John Lennon sang, "Imagine no possessions, I wonder if you can." Well, primary-school pupils at Balbriggan Educate Together had a shot at wondering just that recently and came up with some surprising answers.
“People would think differently and co-operate more. On the other hand, people would be different. It’s like people wouldn’t really be people,” said one student.
“If there were no possessions there would be lots of deaths and no one would be safe,” came another reply.
“If there were no possessions, then there would be no need to steal because it would already been stolen by a government.” (So ran a more political contribution.)
Another pupil just concentrated on the lyrics. “It made me feel like ‘Wow I have stuff other people don’t have’ and I thought, man, I should be grateful for what I have.”
This was just a small sample of one “thinking time” exercise at the school, a philosophy slot first introduced by the principal Fintan McCutcheon five years ago and now part of the timetable for eight- and nine-year-olds.
“The fillip for us is twofold,” McCutcheon explains, “As an Educate Together school, we teach the children an ethical curriculum. We want the children to become more sophisticated in the way they think about moral issues but we don’t want to appeal to any particular domination because we are a non-denominational school.
“The other appeal is under the citizenship remit and developing the ‘children’s voice’. You can set up student councils, and so on, but what’s most important is ensuring the teachers’ moral pedagogy over the course of the day is one that promotes children’s voice.”
The initiative has expanded to include a blog where parents and teachers are invited to join some of the discussions.
At St Kilian's NS in Mullagh, Co Cavan, a similar "thinking time" programme was singled out for praise in a whole-school evaluation report a few years ago. "The inspector sat in on it and he recommended it would be taken on as part of our oral curriculum," says teacher Marie Finn, who has been doing philosophy with age groups ranging from senior infants to fourth class since 1990.
“You can really see how it encourages children to think critically. It also helps them with all their other work because they are questioning and following through.”
Senior schools sanctuary
A similar model can be found in some senior schools, including Villiers School in Limerick where lay chaplain Jackie McNair has created a relaxed debating chamber called "the sanctuary" for fifth and sixth years.
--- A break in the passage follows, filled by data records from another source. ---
Lemma kd3_one_disabled_witness :
  kd3_wf Sample.built /\
  - 2 ^ 31 <= 2 < 2 ^ 31 /\
  kd3_disable Sample.built 2 = Done Sample.without_red /\
  0 <= 1 < nitems Sample.built /\
  1 <> 2 /\
  kd3_disable Sample.without_red 1 = Stop AssertionFailed /\
  kd3_disable Sample.without_red 2 = Done Sample.without_red /\
  kd3_disable (kd3_enable_all Sample.without_red) 1
    = Done (set_disabled Sample.built 1).
Proof.
  assert (Hwf : kd3_wf Sample.built) by (apply sample_built).
  assert (Hi : - 2 ^ 31 <= 2 < 2 ^ 31) by (change (2 ^ 31) with 2147483648; lia).
  assert (Hr : kd3_disable Sample.built 2 = Done Sample.without_red)
    by reflexivity.
  assert (Hj : 0 <= 1 < nitems Sample.built) by (cbn; lia).
  assert (Hne : 1 <> 2) by lia.
  split; [exact Hwf |]. split; [exact Hi |]. split; [exact Hr |].
  split; [exact Hj |]. split; [exact Hne |].
  destruct (kd3_one_disabled Sample.built Sample.without_red 2 1 Hwf Hi Hr Hj)
    as (H1 & H2 & H3).
  split; [exact (H1 Hne) |]. split; [exact H2 | exact H3].
Defined.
“It’s not a classroom environment. We sit and talk and do proper philosophy,” he says. One of his favourite conversation-starters is to project a picture of an apple on a screen and then ask the students to explain what it is.
“When they say, ‘it’s an apple’, I say ‘go on and prove it’ or ‘go up then and take a bite’; so then they say, ‘it’s a picture of an apple’ and I ask ‘how do you know’, and then we go into materialism, and then go from Socrates to Descartes, and change from the collective ‘we’ to the ‘I’ and see how that has shaped their world.”
He was pleased to hear that one student told him afterwards “I’d melted his brain”, he says with a laugh. Equally, he found some students would try to join one of his dialogues rather than have a free class, and “that is a fairly strong signal that they enjoy it”.
The students have also used the forum to tackle some big political and social issues, including suicide which "we've tried to critically analyse", drawing on thinkers such as David Hume, Thomas Hobbes and John Locke. He gets a particular buzz out of discussing Socratic conceptions of love. "If you ever challenge a group of 16 to 17-year-olds about love, and tell them it's the single most selfish thing there is, just wait for the answer," says McNair, a philosophy postgrad.
“They are determined to prove you wrong, but it really gets them hooked.”